Peu de temps après, il y eut un grand tumulte dans le pays. La fille du roi avait été emportée par un dragon. Le roi était plein d'inquiétude jour et nuit et fit proclamer que celui qui la ramènerait pourrait l'épouser.
Les quatre frères se dirent entre eux : « C'est une belle occasion de montrer ce que nous savons faire ! » et décidèrent d'aller ensemble pour libérer la princesse. « Je saurai bientôt où elle est », dit l'astronome. Il regarda à travers sa lunette et dit : « Je la vois déjà.
Elle est loin, sur un rocher dans la mer, et le dragon est à côté d'elle, la surveillant. » Puis il alla voir le roi et demanda un navire pour lui et ses frères. Ils naviguèrent sur la mer jusqu'à ce qu'ils atteignent le rocher.
Là était assise la princesse, et le dragon dormait, la tête sur ses genoux. Le chasseur dit : « Je n'ose pas tirer, car je pourrais tuer aussi la belle jeune fille. » « Alors j'essaierai mon habileté », dit le voleur, et il rampa et vola la princesse de sous le dragon, si silencieusement et si habilement que le monstre ne s'en aperçut pas et continua à ronfler.
Pleins de joie, ils se hâtèrent avec elle sur le navire et naviguèrent en pleine mer. Mais le dragon se réveilla et, trouvant la princesse disparue, les suivit, soufflant avec colère dans les airs. Au moment où il tournoyait au-dessus du navire et s'apprêtait à plonger, le chasseur visa son fusil et tira le dragon en plein cœur.

Le monstre tomba mort, mais il était si grand et si lourd que sa chute fracassa tout le navire. Par chance, ils s'accrochèrent à quelques planches et nagèrent dans la vaste mer. Ils étaient de nouveau en grand danger, mais le tailleur, qui ne restait pas inactif, prit sa merveilleuse aiguille et cousit les planches ensemble avec quelques points.
Ils s'assirent dessus et rassemblèrent tous les morceaux du navire naufragé. Puis le tailleur les cousit si habilement qu'en très peu de temps le navire fut comme neuf, et ils purent rentrer chez eux en sécurité.

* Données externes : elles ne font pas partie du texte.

(** * NodeModal: path-addressed read / write / merge of a JSON document

    Shallow embedding of [src/features/modals/NodeModal/index.tsx]:
    [normalizeNodeData], [getAtPath], [setAtPath] and [handleSave].

    Modelling conventions.
    - A JavaScript value reachable from [JSON.parse] output, or built from
      it by the assignments of this file, is a tree: no object is shared
      between two parents.  In-place mutation of the tree is therefore
      modelled by a functional update that writes the mutated child back
      into its parent.
    - Objects and arrays are modelled by their own data properties.  An
      assignment under the name [__proto__] goes to the inherited setter
      when the name is not an own property, and is modelled so.  What a
      read finds on the built-in prototypes, and the [length] of arrays
      and strings, have no counterpart among the modelled values:
      statements that depend on them say so through [plain_path] and
      [assignable_path].
    - Numbers are opaque payloads for every operation of this file; the
      integers stand for them.  Where the text of a number matters (a
      number segment used as a property key, a number turned into text),
      statements keep to the safe integers, whose text is the decimal
      one.
    - The object [normalizeNodeData] builds is followed with the one
      piece of its prototype chain that assignments depend on: whether
      the setter of [__proto__] is still inherited.
    - The file is an ES module, hence strict code: assigning a property on
      a primitive raises a [TypeError]. *)

From Stdlib Require Import List String Ascii ZArith NArith Lia Bool Permutation.
From Stdlib Require Import DecimalString DecimalN DecimalZ.
Import ListNotations.
Open Scope string_scope.

(** ** Values *)

Set Warnings "-register-all".

Inductive JsVal : Type :=
| JUndef
| JNull
| JBool (b : bool)
| JNum (z : Z)
| JStr (s : string)
| JArr (elems : list JsVal) (extra : list (string * JsVal))
| JObj (props : list (string * JsVal)).

(** [JArr elems extra]: the indexed elements (a hole reads as [JUndef]) and
    the non-index own properties an assignment such as [arr["k"] = v]
    creates.  [JObj props]: own properties in creation order. *)

Inductive JsError : Type := TypeError | SyntaxError.

Inductive completion (A : Type) : Type :=
| Normal (a : A)
| Throw (e : JsError).
Arguments Normal {A} a.
Arguments Throw {A} e.

Definition bind {A B} (c : completion A) (k : A -> completion B) : completion B :=
  match c with
  | Normal a => k a
  | Throw e => Throw e
  end.

Notation "x <- c ;; k" := (bind c (fun x => k))
  (at level 61, c at next level, right associativity).

(** ** Path segments and property keys *)

Inductive Seg : Type :=
| SKey (s : string)
| SIdx (n : N).

Definition Path := list Seg.

Definition N_to_string (n : N) : string :=
  NilZero.string_of_uint (N.to_uint n).

(** ToPropertyKey: a number is used through its text, which for the
    integers below 10^21, the array indices among them, is the decimal
    one. *)
Definition prop_key (seg : Seg) : string :=
  match seg with
  | SKey s => s
  | SIdx n => N_to_string n
  end.

(** A property name is an array index when it is the canonical decimal
    text of an integer below 2^32 - 1. *)
Definition array_index (k : string) : option N :=
  match NilZero.uint_of_string k with
  | Some u =>
      let n := N.of_uint u in
      if (N_to_string n =? k) && (n <? 4294967295)%N then Some n else None
  | None => None
  end.

Definition is_number_seg (seg : Seg) : bool :=
  match seg with
  | SIdx _ => true
  | SKey _ => false
  end.

(** ** Own-property tables *)

Fixpoint lookup (k : string) (ps : list (string * JsVal)) : option JsVal :=
  match ps with
  | [] => None
  | (k', v) :: ps' => if k' =? k then Some v else lookup k ps'
  end.

(** [obj[k] = v] on a table: an existing property keeps its position, a
    new one is appended. *)
Fixpoint assign (k : string) (v : JsVal) (ps : list (string * JsVal))
  : list (string * JsVal) :=
  match ps with
  | [] => [(k, v)]
  | (k', v') :: ps' =>
      if k' =? k then (k', v) :: ps' else (k', v') :: assign k v ps'
  end.

Definition has_own (k : string) (ps : list (string * JsVal)) : bool :=
  match lookup k ps with
  | Some _ => true
  | None => false
  end.

(** [obj[k] = v] on the own properties of an object or array whose
    prototype is the built-in one, as [JSON.parse] and the literals make
    them: the name [__proto__], when it is not an own property, reaches
    the setter inherited from [Object.prototype] and creates no
    property. *)
Definition put (k : string) (v : JsVal) (ps : list (string * JsVal))
  : list (string * JsVal) :=
  if (k =? "__proto__") && negb (has_own k ps) then ps else assign k v ps.

(** [arr[i] = v]: writing past the end grows the array, leaving holes. *)
Fixpoint store_elem (i : nat) (v : JsVal) (l : list JsVal) : list JsVal :=
  match i, l with
  | O, [] => [v]
  | O, _ :: l' => v :: l'
  | S i', [] => JUndef :: store_elem i' v []
  | S i', x :: l' => x :: store_elem i' v l'
  end.

Definition char_at (i : nat) (s : string) : JsVal :=
  match String.get i s with
  | Some c => JStr (String c EmptyString)
  | None => JUndef
  end.

(** ** Property access *)

Definition is_nullish (v : JsVal) : bool :=
  match v with
  | JUndef | JNull => true
  | _ => false
  end.

(** [typeof v === "object"] *)
Definition typeof_object (v : JsVal) : bool :=
  match v with
  | JNull | JArr _ _ | JObj _ => true
  | _ => false
  end.

Definition is_array (v : JsVal) : bool :=
  match v with
  | JArr _ _ => true
  | _ => false
  end.

Definition or_undef (o : option JsVal) : JsVal :=
  match o with
  | Some v => v
  | None => JUndef
  end.

(** [ref[k]], for a name [k] that is not built in: the own data property,
    [undefined] where there is none, a [TypeError] on [null] and
    [undefined].  Under a built-in name ([length], [__proto__], the
    members of the prototypes, listed in [builtin_names] below) the code
    reads a number, a function or a prototype object; the modelled values
    have none of these, and the statements about reads carry
    [plain_path]. *)
Definition get_prop (ref : JsVal) (k : string) : completion JsVal :=
  match ref with
  | JUndef | JNull => Throw TypeError
  | JBool _ | JNum _ => Normal JUndef
  | JStr s =>
      match array_index k with
      | Some i => Normal (char_at (N.to_nat i) s)
      | None => Normal JUndef
      end
  | JArr elems extra =>
      match array_index k with
      | Some i => Normal (nth (N.to_nat i) elems JUndef)
      | None => Normal (or_undef (lookup k extra))
      end
  | JObj props => Normal (or_undef (lookup k props))
  end.
(** * Energy reports and reservation listings: a shallow embedding

    The development follows the Python sources of the coursework
    repository: [TaskF/task_f.py] (loading hourly measurements, the daily
    index and the three report builders), and the [long_reservations]
    printers of [TaskC/task_c.py], [TaskG/task_g_dict.py] and
    [TaskG/task_g_class.py].

    Conventions of the embedding.
    - A Python [float] is an IEEE-754 binary64 value, [spec_float] of the
      standard library with precision 53 and maximal exponent 1024.
    - A Python [str] is a [string] holding the UTF-8 encoding of the
      text; operations that depend on characters (slicing, [strip],
      [lower], the reading of numbers) work on the encoded characters.
    - A Python [dict] is an insertion-ordered association list with unique
      keys.
    - A raised exception is the [Raise] case of [result].
    - The report builders take the values the input helpers return
      ([parse_date_input] a date, [ask_int_in_range] an integer of the
      range); the console itself is a world of input lines still to be
      read, output written and the content of the report file.
    - Library behaviour is that of CPython 3.11 on Linux. *)

From Stdlib Require Import ZArith List String Ascii Bool Lia Permutation.
From Stdlib Require Import Floats.SpecFloat Numbers.DecimalString.
From Equations Require Import Equations.
Import ListNotations.

#[local] Open Scope string_scope.
#[local] Open Scope Z_scope.

(* ===================================================================== *)
(** * Exceptions *)

Inductive exn : Type :=
| FileNotFoundError
| ValueError
| IndexError.

Inductive result (A : Type) : Type :=
| Ok (a : A)
| Raise (e : exn).
Arguments Ok {A} a.
Arguments Raise {A} e.

Definition bind {A B} (r : result A) (k : A -> result B) : result B :=
  match r with
  | Ok a => k a
  | Raise e => Raise e
  end.

Notation "x <- r ;; k" := (bind r (fun x => k))
  (at level 61, r at next level, right associativity).

(** A value together with the equation that it is the value of [x]; the
    loops below match on a test and keep the outcome as a fact. *)
Definition inspect {A : Type} (x : A) : { y : A | x = y } :=
  exist _ x eq_refl.

(* ===================================================================== *)
(** * Unicode: the character properties Python strings use

    The tables are those of Unicode 14.0.0, the version of CPython 3.11:
    the characters [str.isspace] accepts, the decimal digits, the
    lower-case mapping and the two classes the rule for a final sigma
    needs.  A character is given by its code point. *)

Module Unicode.

Definition in_ranges (ranges : list (Z * Z)) (cp : Z) : bool :=
  existsb (fun r => (fst r <=? cp) && (cp <=? snd r)) ranges.

(** The characters of [str.isspace]. *)
Definition SPACE : list Z :=
  [9; 10; 11; 12; 13; 28; 29; 30; 31; 32; 133; 160; 5760; 8192; 8193; 8194;
   8195; 8196; 8197; 8198; 8199; 8200; 8201; 8202; 8232; 8233; 8239; 8287;
   12288 ].

Definition is_space (cp : Z) : bool := existsb (Z.eqb cp) SPACE.

(** The digit zero of each run of decimal digits [0..9]. *)
Definition DECIMAL_ZERO : list Z :=
  [48; 1632; 1776; 1984; 2406; 2534; 2662; 2790; 2918; 3046; 3174; 3302;
   3430; 3558; 3664; 3792; 3872; 4160; 4240; 6112; 6160; 6470; 6608; 6784;
   6800; 6992; 7088; 7232; 7248; 42528; 43216; 43264; 43472; 43504; 43600;
   44016; 65296; 66720; 68912; 69734; 69872; 69942; 70096; 70384; 70736;
   70864; 71248; 71360; 71472; 71904; 72016; 72784; 73040; 73120; 92768;
   92864; 93008; 120782; 120792; 120802; 120812; 120822; 123200; 123632;
   125264; 130032 ].

(** The value of a decimal digit. *)
Definition to_decimal (cp : Z) : option Z :=
  match find (fun z => (z <=? cp) && (cp <=? z + 9)) DECIMAL_ZERO with
  | Some z => Some (cp - z)
  | None => None
  end.

(** The lower-case mapping: [(first, last, step, delta)] maps every
    [step]-th code point from [first] to [last] to itself plus
    [delta]. *)
Definition LOWER : list (Z * Z * Z * Z) :=
  [ (65, 90, 1, 32); (192, 214, 1, 32); (216, 222, 1, 32); (256, 302, 2, 1);
   (306, 310, 2, 1); (313, 327, 2, 1); (330, 374, 2, 1); (376, 376, 1,
   -121); (377, 381, 2, 1); (385, 385, 1, 210); (386, 388, 2, 1); (390, 390,
   1, 206); (391, 391, 1, 1); (393, 394, 1, 205); (395, 395, 1, 1); (398,
   398, 1, 79); (399, 399, 1, 202); (400, 400, 1, 203); (401, 401, 1, 1);
   (403, 403, 1, 205); (404, 404, 1, 207); (406, 406, 1, 211); (407, 407, 1,
   209); (408, 408, 1, 1); (412, 412, 1, 211); (413, 413, 1, 213); (415,
   415, 1, 214); (416, 420, 2, 1); (422, 422, 1, 218); (423, 423, 1, 1);
   (425, 425, 1, 218); (428, 428, 1, 1); (430, 430, 1, 218); (431, 431, 1,
   1); (433, 434, 1, 217); (435, 437, 2, 1); (439, 439, 1, 219); (440, 440,
   1, 1); (444, 444, 1, 1); (452, 452, 1, 2); (453, 453, 1, 1); (455, 455,
   1, 2); (456, 456, 1, 1); (458, 458, 1, 2); (459, 475, 2, 1); (478, 494,
   2, 1); (497, 497, 1, 2); (498, 500, 2, 1); (502, 502, 1, -97); (503, 503,
   1, -56); (504, 542, 2, 1); (544, 544, 1, -130); (546, 562, 2, 1); (570,
   570, 1, 10795); (571, 571, 1, 1); (573, 573, 1, -163); (574, 574, 1,
   10792); (577, 577, 1, 1); (579, 579, 1, -195); (580, 580, 1, 69); (581,
   581, 1, 71); (582, 590, 2, 1); (880, 882, 2, 1); (886, 886, 1, 1); (895,
   895, 1, 116); (902, 902, 1, 38); (904, 906, 1, 37); (908, 908, 1, 64);
   (910, 911, 1, 63); (913, 929, 1, 32); (931, 939, 1, 32); (975, 975, 1,
   8); (984, 1006, 2, 1); (1012, 1012, 1, -60); (1015, 1015, 1, 1); (1017,
   1017, 1, -7); (1018, 1018, 1, 1); (1021, 1023, 1, -130); (1024, 1039, 1,
   80); (1040, 1071, 1, 32); (1120, 1152, 2, 1); (1162, 1214, 2, 1); (1216,
   1216, 1, 15); (1217, 1229, 2, 1); (1232, 1326, 2, 1); (1329, 1366, 1,
   48); (4256, 4293, 1, 7264); (4295, 4295, 1, 7264); (4301, 4301, 1, 7264);
   (5024, 5103, 1, 38864); (5104, 5109, 1, 8); (7312, 7354, 1, -3008);
   (7357, 7359, 1, -3008); (7680, 7828, 2, 1); (7838, 7838, 1, -7615);
   (7840, 7934, 2, 1); (7944, 7951, 1, -8); (7960, 7965, 1, -8); (7976,
   7983, 1, -8); (7992, 7999, 1, -8); (8008, 8013, 1, -8); (8025, 8031, 2,
   -8); (8040, 8047, 1, -8); (8072, 8079, 1, -8); (8088, 8095, 1, -8);
   (8104, 8111, 1, -8); (8120, 8121, 1, -8); (8122, 8123, 1, -74); (8124,
   8124, 1, -9); (8136, 8139, 1, -86); (8140, 8140, 1, -9); (8152, 8153, 1,
   -8); (8154, 8155, 1, -100); (8168, 8169, 1, -8); (8170, 8171, 1, -112);
   (8172, 8172, 1, -7); (8184, 8185, 1, -128); (8186, 8187, 1, -126); (8188,
   8188, 1, -9); (8486, 8486, 1, -7517); (8490, 8490, 1, -8383); (8491,
   8491, 1, -8262); (8498, 8498, 1, 28); (8544, 8559, 1, 16); (8579, 8579,
   1, 1); (9398, 9423, 1, 26); (11264, 11311, 1, 48); (11360, 11360, 1, 1);
   (11362, 11362, 1, -10743); (11363, 11363, 1, -3814); (11364, 11364, 1,
   -10727); (11367, 11371, 2, 1); (11373, 11373, 1, -10780); (11374, 11374,
   1, -10749); (11375, 11375, 1, -10783); (11376, 11376, 1, -10782); (11378,
   11378, 1, 1); (11381, 11381, 1, 1); (11390, 11391, 1, -10815); (11392,
   11490, 2, 1); (11499, 11501, 2, 1); (11506, 11506, 1, 1); (42560, 42604,
   2, 1); (42624, 42650, 2, 1); (42786, 42798, 2, 1); (42802, 42862, 2, 1);
   (42873, 42875, 2, 1); (42877, 42877, 1, -35332); (42878, 42886, 2, 1);
   (42891, 42891, 1, 1); (42893, 42893, 1, -42280); (42896, 42898, 2, 1);
   (42902, 42920, 2, 1); (42922, 42922, 1, -42308); (42923, 42923, 1,
   -42319); (42924, 42924, 1, -42315); (42925, 42925, 1, -42305); (42926,
   42926, 1, -42308); (42928, 42928, 1, -42258); (42929, 42929, 1, -42282);
   (42930, 42930, 1, -42261); (42931, 42931, 1, 928); (42932, 42946, 2, 1);
   (42948, 42948, 1, -48); (42949, 42949, 1, -42307); (42950, 42950, 1,
   -35384); (42951, 42953, 2, 1); (42960, 42960, 1, 1); (42966, 42968, 2,
   1); (42997, 42997, 1, 1); (65313, 65338, 1, 32); (66560, 66599, 1, 40);
   (66736, 66771, 1, 40); (66928, 66964, 2, 39); (66929, 66937, 2, 39);
   (66941, 66953, 2, 39); (66957, 66961, 2, 39); (66965, 66965, 1, 39);
   (68736, 68786, 1, 64); (71840, 71871, 1, 32); (93760, 93791, 1, 32);
   (125184, 125217, 1, 34) ].

(** The lower case of a character where it differs from the character;
    U+0130 alone becomes two characters. *)
Definition to_lower (cp : Z) : option (list Z) :=
  if cp =? 304 then Some [105; 775]
  else
    match find (fun '(first, last, step, _) =>
                  (first <=? cp) && (cp <=? last)
                  && ((cp - first) mod step =? 0)) LOWER with
    | Some (_, _, _, delta) => Some [cp + delta]
    | None => None
    end.

(** The case-ignorable characters. *)
Definition CASE_IGNORABLE : list (Z * Z) :=
  [ (39, 39); (46, 46); (58, 58); (94, 94); (96, 96); (168, 168); (173, 173);
   (175, 175); (180, 180); (183, 184); (688, 879); (884, 885); (890, 890);
   (900, 901); (903, 903); (1155, 1161); (1369, 1369); (1375, 1375); (1425,
   1469); (1471, 1471); (1473, 1474); (1476, 1477); (1479, 1479); (1524,
   1524); (1536, 1541); (1552, 1562); (1564, 1564); (1600, 1600); (1611,
   1631); (1648, 1648); (1750, 1757); (1759, 1768); (1770, 1773); (1807,
   1807); (1809, 1809); (1840, 1866); (1958, 1968); (2027, 2037); (2042,
   2042); (2045, 2045); (2070, 2093); (2137, 2139); (2184, 2184); (2192,
   2193); (2200, 2207); (2249, 2306); (2362, 2362); (2364, 2364); (2369,
   2376); (2381, 2381); (2385, 2391); (2402, 2403); (2417, 2417); (2433,
   2433); (2492, 2492); (2497, 2500); (2509, 2509); (2530, 2531); (2558,
   2558); (2561, 2562); (2620, 2620); (2625, 2626); (2631, 2632); (2635,
   2637); (2641, 2641); (2672, 2673); (2677, 2677); (2689, 2690); (2748,
   2748); (2753, 2757); (2759, 2760); (2765, 2765); (2786, 2787); (2810,
   2815); (2817, 2817); (2876, 2876); (2879, 2879); (2881, 2884); (2893,
   2893); (2901, 2902); (2914, 2915); (2946, 2946); (3008, 3008); (3021,
   3021); (3072, 3072); (3076, 3076); (3132, 3132); (3134, 3136); (3142,
   3144); (3146, 3149); (3157, 3158); (3170, 3171); (3201, 3201); (3260,
   3260); (3263, 3263); (3270, 3270); (3276, 3277); (3298, 3299); (3328,
   3329); (3387, 3388); (3393, 3396); (3405, 3405); (3426, 3427); (3457,
   3457); (3530, 3530); (3538, 3540); (3542, 3542); (3633, 3633); (3636,
   3642); (3654, 3662); (3761, 3761); (3764, 3772); (3782, 3782); (3784,
   3789); (3864, 3865); (3893, 3893); (3895, 3895); (3897, 3897); (3953,
   3966); (3968, 3972); (3974, 3975); (3981, 3991); (3993, 4028); (4038,
   4038); (4141, 4144); (4146, 4151); (4153, 4154); (4157, 4158); (4184,
   4185); (4190, 4192); (4209, 4212); (4226, 4226); (4229, 4230); (4237,
   4237); (4253, 4253); (4348, 4348); (4957, 4959); (5906, 5908); (5938,
   5939); (5970, 5971); (6002, 6003); (6068, 6069); (6071, 6077); (6086,
   6086); (6089, 6099); (6103, 6103); (6109, 6109); (6155, 6159); (6211,
   6211); (6277, 6278); (6313, 6313); (6432, 6434); (6439, 6440); (6450,
   6450); (6457, 6459); (6679, 6680); (6683, 6683); (6742, 6742); (6744,
   6750); (6752, 6752); (6754, 6754); (6757, 6764); (6771, 6780); (6783,
   6783); (6823, 6823); (6832, 6862); (6912, 6915); (6964, 6964); (6966,
   6970); (6972, 6972); (6978, 6978); (7019, 7027); (7040, 7041); (7074,
   7077); (7080, 7081); (7083, 7085); (7142, 7142); (7144, 7145); (7149,
   7149); (7151, 7153); (7212, 7219); (7222, 7223); (7288, 7293); (7376,
   7378); (7380, 7392); (7394, 7400); (7405, 7405); (7412, 7412); (7416,
   7417); (7468, 7530); (7544, 7544); (7579, 7679); (8125, 8125); (8127,
   8129); (8141, 8143); (8157, 8159); (8173, 8175); (8189, 8190); (8203,
   8207); (8216, 8217); (8228, 8228); (8231, 8231); (8234, 8238); (8288,
   8292); (8294, 8303); (8305, 8305); (8319, 8319); (8336, 8348); (8400,
   8432); (11388, 11389); (11503, 11505); (11631, 11631); (11647, 11647);
   (11744, 11775); (11823, 11823); (12293, 12293); (12330, 12333); (12337,
   12341); (12347, 12347); (12441, 12446); (12540, 12542); (40981, 40981);
   (42232, 42237); (42508, 42508); (42607, 42610); (42612, 42621); (42623,
   42623); (42652, 42655); (42736, 42737); (42752, 42785); (42864, 42864);
   (42888, 42890); (42994, 42996); (43000, 43001); (43010, 43010); (43014,
   43014); (43019, 43019); (43045, 43046); (43052, 43052); (43204, 43205);
   (43232, 43249); (43263, 43263); (43302, 43309); (43335, 43345); (43392,
   43394); (43443, 43443); (43446, 43449); (43452, 43453); (43471, 43471);
   (43493, 43494); (43561, 43566); (43569, 43570); (43573, 43574); (43587,
   43587); (43596, 43596); (43632, 43632); (43644, 43644); (43696, 43696);
   (43698, 43700); (43703, 43704); (43710, 43711); (43713, 43713); (43741,
   43741); (43756, 43757); (43763, 43764); (43766, 43766); (43867, 43871);
   (43881, 43883); (44005, 44005); (44008, 44008); (44013, 44013); (64286,
   64286); (64434, 64450); (65024, 65039); (65043, 65043); (65056, 65071);
   (65106, 65106); (65109, 65109); (65279, 65279); (65287, 65287); (65294,
   65294); (65306, 65306); (65342, 65342); (65344, 65344); (65392, 65392);
   (65438, 65439); (65507, 65507); (65529, 65531); (66045, 66045); (66272,
   66272); (66422, 66426); (67456, 67461); (67463, 67504); (67506, 67514);
   (68097, 68099); (68101, 68102); (68108, 68111); (68152, 68154); (68159,
   68159); (68325, 68326); (68900, 68903); (69291, 69292); (69446, 69456);
   (69506, 69509); (69633, 69633); (69688, 69702); (69744, 69744); (69747,
   69748); (69759, 69761); (69811, 69814); (69817, 69818); (69821, 69821);
   (69826, 69826); (69837, 69837); (69888, 69890); (69927, 69931); (69933,
   69940); (70003, 70003); (70016, 70017); (70070, 70078); (70089, 70092);
   (70095, 70095); (70191, 70193); (70196, 70196); (70198, 70199); (70206,
   70206); (70367, 70367); (70371, 70378); (70400, 70401); (70459, 70460);
   (70464, 70464); (70502, 70508); (70512, 70516); (70712, 70719); (70722,
   70724); (70726, 70726); (70750, 70750); (70835, 70840); (70842, 70842);
   (70847, 70848); (70850, 70851); (71090, 71093); (71100, 71101); (71103,
   71104); (71132, 71133); (71219, 71226); (71229, 71229); (71231, 71232);
   (71339, 71339); (71341, 71341); (71344, 71349); (71351, 71351); (71453,
   71455); (71458, 71461); (71463, 71467); (71727, 71735); (71737, 71738);
   (71995, 71996); (71998, 71998); (72003, 72003); (72148, 72151); (72154,
   72155); (72160, 72160); (72193, 72202); (72243, 72248); (72251, 72254);
   (72263, 72263); (72273, 72278); (72281, 72283); (72330, 72342); (72344,
   72345); (72752, 72758); (72760, 72765); (72767, 72767); (72850, 72871);
   (72874, 72880); (72882, 72883); (72885, 72886); (73009, 73014); (73018,
   73018); (73020, 73021); (73023, 73029); (73031, 73031); (73104, 73105);
   (73109, 73109); (73111, 73111); (73459, 73460); (78896, 78904); (92912,
   92916); (92976, 92982); (92992, 92995); (94031, 94031); (94095, 94111);
   (94176, 94177); (94179, 94180); (110576, 110579); (110581, 110587);
   (110589, 110590); (113821, 113822); (113824, 113827); (118528, 118573);
   (118576, 118598); (119143, 119145); (119155, 119170); (119173, 119179);
   (119210, 119213); (119362, 119364); (121344, 121398); (121403, 121452);
   (121461, 121461); (121476, 121476); (121499, 121503); (121505, 121519);
   (122880, 122886); (122888, 122904); (122907, 122913); (122915, 122916);
   (122918, 122922); (123184, 123197); (123566, 123566); (123628, 123631);
   (125136, 125142); (125252, 125259); (127995, 127999); (917505, 917505);
   (917536, 917631); (917760, 917999) ].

Quand le roi revit sa fille, il y eut de grandes célébrations. Il dit aux quatre frères : « L'un de vous l'aura pour femme, mais vous devez décider entre vous qui ce sera. » Alors une vive dispute éclata, car chaque frère revendiquait la princesse pour lui.
L'astronome dit : « Si je n'avais pas vu la princesse, toutes vos compétences auraient été inutiles, donc elle est à moi. » Le voleur dit : « À quoi aurait servi ta vision si je ne l'avais pas prise au dragon ?
Elle est à moi. » Le chasseur dit : « Toi, la princesse et vous tous auriez été déchiquetés par le dragon si mon coup ne l'avait pas tué, donc elle est à moi. » Le tailleur dit : « Et si je n'avais pas recousu le navire avec mon habileté, vous seriez tous noyés misérablement, donc elle est à moi. » Alors le roi prononça ce jugement : « Chacun de vous a un droit égal, et puisque vous ne pouvez pas tous épouser la jeune fille, aucun de vous ne l'aura.
Au lieu de cela, je donnerai à chacun de vous un demi-royaume en récompense. » Les frères furent satisfaits de cette décision et dirent : « C'est mieux ainsi que de se quereller entre nous. » Ainsi, chacun reçut un demi-royaume, et ils vécurent avec leur père dans une grande félicité aussi longtemps que Dieu le voulut.